* [WORK REQUEST]:
Only one span of the listing below is wanted: the lines from the one with "eexists d', _. split_and!; [|done..|];" through the one with "intros Hd [m", reproduced exactly, both ends kept.
------------------------------------------------------------------------
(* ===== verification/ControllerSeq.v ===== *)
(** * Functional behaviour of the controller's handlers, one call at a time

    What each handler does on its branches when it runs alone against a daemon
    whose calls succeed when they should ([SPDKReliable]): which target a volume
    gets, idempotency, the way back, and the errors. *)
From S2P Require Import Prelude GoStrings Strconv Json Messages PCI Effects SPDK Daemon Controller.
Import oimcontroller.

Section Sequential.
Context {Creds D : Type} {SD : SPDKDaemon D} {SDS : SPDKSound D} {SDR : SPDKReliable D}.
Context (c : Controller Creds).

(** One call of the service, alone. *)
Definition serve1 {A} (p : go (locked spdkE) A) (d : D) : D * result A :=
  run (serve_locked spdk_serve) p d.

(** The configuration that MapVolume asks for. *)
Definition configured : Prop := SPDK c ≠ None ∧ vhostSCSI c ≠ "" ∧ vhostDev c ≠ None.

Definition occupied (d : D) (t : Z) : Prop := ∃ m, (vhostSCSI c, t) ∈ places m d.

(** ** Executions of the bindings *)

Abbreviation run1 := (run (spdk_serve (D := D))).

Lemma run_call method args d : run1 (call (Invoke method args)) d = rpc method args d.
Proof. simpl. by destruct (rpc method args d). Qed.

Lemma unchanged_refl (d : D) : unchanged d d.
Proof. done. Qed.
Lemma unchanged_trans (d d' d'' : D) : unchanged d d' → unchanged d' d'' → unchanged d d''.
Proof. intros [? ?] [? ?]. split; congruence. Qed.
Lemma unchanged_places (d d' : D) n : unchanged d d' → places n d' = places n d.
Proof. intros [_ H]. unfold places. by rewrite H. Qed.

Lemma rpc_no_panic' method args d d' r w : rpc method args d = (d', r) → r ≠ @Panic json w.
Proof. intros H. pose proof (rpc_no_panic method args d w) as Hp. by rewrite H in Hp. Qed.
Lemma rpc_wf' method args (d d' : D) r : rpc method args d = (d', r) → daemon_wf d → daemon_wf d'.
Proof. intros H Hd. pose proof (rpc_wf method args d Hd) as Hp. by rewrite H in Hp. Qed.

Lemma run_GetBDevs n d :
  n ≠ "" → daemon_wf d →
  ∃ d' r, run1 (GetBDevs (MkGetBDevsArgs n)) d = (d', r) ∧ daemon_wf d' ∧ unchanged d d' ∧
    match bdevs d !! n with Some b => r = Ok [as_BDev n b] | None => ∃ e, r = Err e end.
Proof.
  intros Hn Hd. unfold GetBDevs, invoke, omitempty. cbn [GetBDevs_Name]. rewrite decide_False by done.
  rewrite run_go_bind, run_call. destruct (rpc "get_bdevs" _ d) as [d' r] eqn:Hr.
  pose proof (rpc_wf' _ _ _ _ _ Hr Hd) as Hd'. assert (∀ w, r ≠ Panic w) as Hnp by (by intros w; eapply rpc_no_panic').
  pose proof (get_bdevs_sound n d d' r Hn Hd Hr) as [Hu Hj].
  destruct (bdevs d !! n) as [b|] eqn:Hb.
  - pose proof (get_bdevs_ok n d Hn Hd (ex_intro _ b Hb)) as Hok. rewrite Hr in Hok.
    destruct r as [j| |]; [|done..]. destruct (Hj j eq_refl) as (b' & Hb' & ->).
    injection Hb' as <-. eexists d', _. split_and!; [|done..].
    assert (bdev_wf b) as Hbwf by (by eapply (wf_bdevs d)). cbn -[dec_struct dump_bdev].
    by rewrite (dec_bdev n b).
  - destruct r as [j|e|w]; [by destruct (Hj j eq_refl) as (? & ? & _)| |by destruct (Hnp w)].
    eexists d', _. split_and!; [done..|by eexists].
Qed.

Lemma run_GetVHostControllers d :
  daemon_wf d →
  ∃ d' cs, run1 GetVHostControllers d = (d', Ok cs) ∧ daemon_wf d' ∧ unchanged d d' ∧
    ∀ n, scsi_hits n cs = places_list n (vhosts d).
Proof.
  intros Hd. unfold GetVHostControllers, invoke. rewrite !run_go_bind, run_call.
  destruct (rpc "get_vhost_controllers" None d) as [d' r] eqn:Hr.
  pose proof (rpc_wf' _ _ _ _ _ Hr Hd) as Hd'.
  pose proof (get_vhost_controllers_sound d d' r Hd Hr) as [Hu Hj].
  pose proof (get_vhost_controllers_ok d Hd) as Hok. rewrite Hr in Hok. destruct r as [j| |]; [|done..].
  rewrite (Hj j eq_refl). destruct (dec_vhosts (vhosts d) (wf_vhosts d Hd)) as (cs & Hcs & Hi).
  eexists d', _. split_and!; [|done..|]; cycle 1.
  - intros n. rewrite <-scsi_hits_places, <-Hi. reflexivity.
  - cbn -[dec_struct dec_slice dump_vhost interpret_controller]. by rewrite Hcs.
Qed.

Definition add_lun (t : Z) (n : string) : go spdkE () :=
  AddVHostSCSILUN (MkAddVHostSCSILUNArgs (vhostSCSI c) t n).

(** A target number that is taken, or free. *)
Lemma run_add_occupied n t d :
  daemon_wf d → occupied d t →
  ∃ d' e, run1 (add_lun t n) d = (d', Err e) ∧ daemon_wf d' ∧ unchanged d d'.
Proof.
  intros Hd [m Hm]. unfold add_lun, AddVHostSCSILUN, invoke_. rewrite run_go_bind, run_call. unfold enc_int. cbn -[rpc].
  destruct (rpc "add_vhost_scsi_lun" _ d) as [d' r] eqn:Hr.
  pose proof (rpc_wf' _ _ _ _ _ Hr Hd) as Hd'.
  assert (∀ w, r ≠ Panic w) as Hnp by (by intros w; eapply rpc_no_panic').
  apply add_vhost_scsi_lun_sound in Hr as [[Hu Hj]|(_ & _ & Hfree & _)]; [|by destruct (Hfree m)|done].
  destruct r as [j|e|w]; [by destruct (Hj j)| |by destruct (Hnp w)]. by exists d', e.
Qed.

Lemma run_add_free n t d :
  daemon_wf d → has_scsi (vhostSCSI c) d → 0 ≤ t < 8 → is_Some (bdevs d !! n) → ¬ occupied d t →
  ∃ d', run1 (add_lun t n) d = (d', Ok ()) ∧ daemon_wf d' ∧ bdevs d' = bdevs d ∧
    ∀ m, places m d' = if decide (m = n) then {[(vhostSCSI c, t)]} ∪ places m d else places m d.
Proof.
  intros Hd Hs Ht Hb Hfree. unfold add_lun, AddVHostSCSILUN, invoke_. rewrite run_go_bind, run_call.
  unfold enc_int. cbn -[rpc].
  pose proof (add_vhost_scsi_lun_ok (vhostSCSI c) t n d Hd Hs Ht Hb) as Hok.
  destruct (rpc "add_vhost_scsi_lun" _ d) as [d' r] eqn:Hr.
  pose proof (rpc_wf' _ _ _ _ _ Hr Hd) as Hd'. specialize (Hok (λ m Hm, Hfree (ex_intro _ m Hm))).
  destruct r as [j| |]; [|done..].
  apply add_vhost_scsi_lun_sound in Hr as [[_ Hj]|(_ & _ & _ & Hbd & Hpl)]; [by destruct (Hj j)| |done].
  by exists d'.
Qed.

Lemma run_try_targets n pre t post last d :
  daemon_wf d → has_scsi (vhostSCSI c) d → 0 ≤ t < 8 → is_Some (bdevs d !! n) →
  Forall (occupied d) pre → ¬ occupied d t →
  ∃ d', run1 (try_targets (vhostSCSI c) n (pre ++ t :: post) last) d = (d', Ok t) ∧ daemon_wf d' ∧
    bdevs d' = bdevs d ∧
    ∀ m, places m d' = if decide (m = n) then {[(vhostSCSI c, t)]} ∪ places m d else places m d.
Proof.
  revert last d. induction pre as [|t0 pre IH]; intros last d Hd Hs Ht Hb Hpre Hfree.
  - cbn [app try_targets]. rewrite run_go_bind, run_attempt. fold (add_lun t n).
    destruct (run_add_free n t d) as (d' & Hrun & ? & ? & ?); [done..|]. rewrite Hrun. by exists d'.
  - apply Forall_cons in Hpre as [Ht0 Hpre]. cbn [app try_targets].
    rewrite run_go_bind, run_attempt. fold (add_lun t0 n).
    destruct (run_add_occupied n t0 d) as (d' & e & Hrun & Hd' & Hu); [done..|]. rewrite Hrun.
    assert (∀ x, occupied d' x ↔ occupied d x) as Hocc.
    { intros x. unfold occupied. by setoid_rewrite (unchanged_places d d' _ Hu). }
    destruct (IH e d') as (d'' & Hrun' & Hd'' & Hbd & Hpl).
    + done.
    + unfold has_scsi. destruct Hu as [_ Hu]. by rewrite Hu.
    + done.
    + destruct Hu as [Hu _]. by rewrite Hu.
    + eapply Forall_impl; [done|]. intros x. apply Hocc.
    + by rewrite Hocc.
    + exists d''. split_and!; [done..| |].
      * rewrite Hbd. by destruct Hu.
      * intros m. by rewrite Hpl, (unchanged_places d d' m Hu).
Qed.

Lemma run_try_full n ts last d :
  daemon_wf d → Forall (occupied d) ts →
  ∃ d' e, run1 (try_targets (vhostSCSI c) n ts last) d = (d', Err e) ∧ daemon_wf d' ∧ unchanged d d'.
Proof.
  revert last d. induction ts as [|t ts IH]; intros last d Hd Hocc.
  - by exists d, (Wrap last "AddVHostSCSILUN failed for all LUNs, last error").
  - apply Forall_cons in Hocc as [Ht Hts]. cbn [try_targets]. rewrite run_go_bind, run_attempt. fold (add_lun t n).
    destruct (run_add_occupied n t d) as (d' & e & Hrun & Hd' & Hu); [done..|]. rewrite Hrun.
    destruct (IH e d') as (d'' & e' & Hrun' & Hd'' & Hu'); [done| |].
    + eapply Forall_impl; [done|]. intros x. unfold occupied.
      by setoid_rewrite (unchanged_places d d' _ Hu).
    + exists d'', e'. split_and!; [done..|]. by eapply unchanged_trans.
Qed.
------------------------------------------------------------------------
* [SOLVED PROBLEM]:
  eexists d', _. split_and!; [|done..|]; cycle 1.
  - intros n. rewrite <-scsi_hits_places, <-Hi. reflexivity.
  - cbn -[dec_struct dec_slice dump_vhost interpret_controller]. by rewrite Hcs.
Qed.

Definition add_lun (t : Z) (n : string) : go spdkE () :=
  AddVHostSCSILUN (MkAddVHostSCSILUNArgs (vhostSCSI c) t n).

(** A target number that is taken, or free. *)
Lemma run_add_occupied n t d :
  daemon_wf d → occupied d t →
  ∃ d' e, run1 (add_lun t n) d = (d', Err e) ∧ daemon_wf d' ∧ unchanged d d'.
Proof.
  intros Hd [m Hm]. unfold add_lun, AddVHostSCSILUN, invoke_. rewrite run_go_bind, run_call. unfold enc_int. cbn -[rpc].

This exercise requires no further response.